September 07, 2017 12:25
The Nuclear Safety and Security Commission on Wednesday admitted it has failed to detect any radiation from North Korea's latest nuclear test.
The NSSC and the Korea Institute of Nuclear Safety said air-sampling equipment on planes and ships and land radiation detection stations collected samples to find traces of radioactive xenon on Monday, a day after the North's latest nuclear test.
Radioactive xenon rarely exists in natural environments and is usually created by nuclear explosions and therefore considered the "smoking gun" in detecting such tests. But none has been found.
Two types of radioactive xenon exist -- Xe133 and Xe135. They can be used to determine whether uranium or plutonium were used depending on their ratios. But the agencies have had little success in collecting it to find clues after any North Korean nuclear tests.
A small amount of radioactive xenon was collected in January last year, when North Korea conducted its fourth nuclear test, claiming it was a hydrogen bomb, but the amount was too small for proper analysis.
Experts say the half-life of xenon is too short, and its tendency to dissipate in the atmosphere makes it difficult to detect. Nuclear experts said the ideal time window is five to 10 days.

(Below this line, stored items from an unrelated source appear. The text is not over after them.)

(* ===== verification/ProductInputs.v ===== *)
(** * The inputs of the product-creation form

    The JSX of [src/app/admin/products/add/page.tsx] (lines 481-1740)
    renders, in ten tabs of a [Tabs] component whose first tab is
    [product-info] ([defaultValue], line 481), the controlled inputs
    of [formData]: each has a [name], shows [formData.<field>] through
    [value] or [checked], and calls [handleChange] on a change.  Some
    groups are rendered only while a field allows it
    ([{formData.markAsNew && (...)}], [{formData.manageInventory ===
    'track' && (...)}], ...).  The related-product, attribute, picture,
    video and specification tabs hold the controls of
    [ProductForm.FormEvent] and no [handleChange] input.

    [Module ProductInputs] holds the table of these inputs, tab by tab
    and, within a tab, one definition per commented JSX section
    ([basic_info_inputs], [publishing_inputs], ..., [cart_settings_inputs]),
    with their conditions and the options of their [select]s, the change
    an input sends ([input_event]), and the page with its active tab as a step
    function whose input changes come only from rendered inputs.  The
    theorems: every input shows the value it writes ([input_roundtrip]),
    the form keeps the kind of each member of its literal in every
    reachable state ([fields_keep_kind]), every run of this page is a run
    of [ProductForm]'s model ([page_reachable_form]), no option of the
    category select passes the GUID check of [handleSubmit], so no
    reachable form sends a category ([categoryId_always_null]), and the
    33 inputs whose member [productData] does not read leave the body
    unchanged ([unsent_inputs_ignored]). *)

From Stdlib Require Import String ZArith.
From stdpp Require Import base list gmap strings.
From S2P Require Import Prelude JsNumber Api ProductForm ProductSubmit.
(** The category bar and the drawer list top-level categories only,
    whether they came from the server render or from the header's own
    fetch. *)
Theorem categories_top_level (resp : option (bool * list Category)) (es : list event) :
  Forall top_level (categories (fold_left step es (initial (ssrCategories resp)))).
Proof.
  assert (H0 : Forall top_level (categories (initial (ssrCategories resp)))).
  { simpl. destruct resp as [[[] data]|]; try constructor. apply filter_Forall. }
  revert H0. generalize (initial (ssrCategories resp)).
  induction es as [|e es IH]; intros st H; simpl; [exact H |].
  apply IH. destruct (step_categories st e) as [-> | (? & ? & _ & ->)]; [exact H | apply filter_Forall].
Qed.

(** *** The mega menu *)

Lemma megaMenuFor_subs (st : State) (c : Category) :
  megaMenuFor st = Some c -> exists x xs, cat_subs c = x :: xs.
Proof.
  unfold megaMenuFor. destruct (hovered st); [| discriminate].
  destruct (activeCategory st) as [c'|]; [| discriminate].
  destruct (cat_subs c') as [|x xs] eqn:E; [discriminate |]. intros [= <-]. eauto.
Qed.

(** Hovering a category of the bar opens the mega menu on it exactly when
    it has subcategories. *)
Lemma enterCategory_megaMenu (c : Category) (st : State) :
  megaMenuFor (enterCategory c st) = match cat_subs c with [] => None | _ => Some c end.
Proof. unfold enterCategory, openMenu. destruct (cat_subs c) eqn:E; cbn; rewrite ?E; reflexivity. Qed.

(** C30: While the mega menu is open on a category, its middle column follows
    one of that category's subcategories (the first one until another is
    hovered); while it is closed it holds none. *)
Theorem mega_sub_invariant (ssr : list Category) (s : State * option Category) :
  ureachable ssr s ->
  match megaMenuFor s.1 with
  | Some main => exists sub, s.2 = Some sub /\ sub ∈ cat_subs main
  | None => s.2 = None
  end.
Proof.
  induction 1 as [|s e _ IH He]; [reflexivity |].
  destruct e as [e | sub]; cbn [ustep fst snd].
  - unfold megaSync. destruct (megaMenuFor (step s.1 e)) as [c|] eqn:Ec; [| reflexivity].
    destruct (megaMenuFor_subs _ _ Ec) as (x & xs & Hx).
    assert (Hd : exists sub, defaultSubCategory c = Some sub /\ sub ∈ cat_subs c)
      by (exists x; unfold defaultSubCategory; rewrite Hx; split; [reflexivity | left]).
    destruct (megaMenuFor s.1) as [c'|]; [| exact Hd].
    case_decide; [subst; exact IH | exact Hd].
  - destruct He as (main & Hm & Hs). cbn in Hm |- *. rewrite Hm. eauto.
Qed.

Definition lamp : Category := mkCategory "c3" "Lamps" "lamps" (Some "c2") [].
Definition lighting : Category := mkCategory "c2" "Lighting" "lighting" (Some "c1") [lamp].
Definition home : Category := mkCategory "c1" "Home" "home" None [lighting].

Lemma mega_sub_invariant_witness :
  ureachable [home] (ustep (initial [home], None) (EHeader (EEnter home))) /\
  exists sub, (ustep (initial [home], None) (EHeader (EEnter home))).2 = Some sub /\ sub ∈ cat_subs home.
Proof.
  assert (R : ureachable [home] (ustep (initial [home], None) (EHeader (EEnter home))))
    by (apply ureach_step; [apply ureach_init | exact I]).
  split; [exact R | exact (mega_sub_invariant _ _ R)].
Defined.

"There were strong southeasterly winds around Punggye-ri at the time of the latest North Korean nuclear test, causing most of the radioactive substances to be blown into Russia." Yim Man-sung at the Korea Advanced Institute of Science and Technology said. "The winds later shifted direction southward, but it looks like most of the xenon had dissipated."
Search areas and radiation density also play a role in the success or failure of detecting radioactive xenon. Amid reports that a tunnel at the Punggye-ri test site is at the risk of collapsing, there are growing fears of a possible heavy leak of radiation. The test site sits under a very thick layer of granite, which contained radiation leakage until now.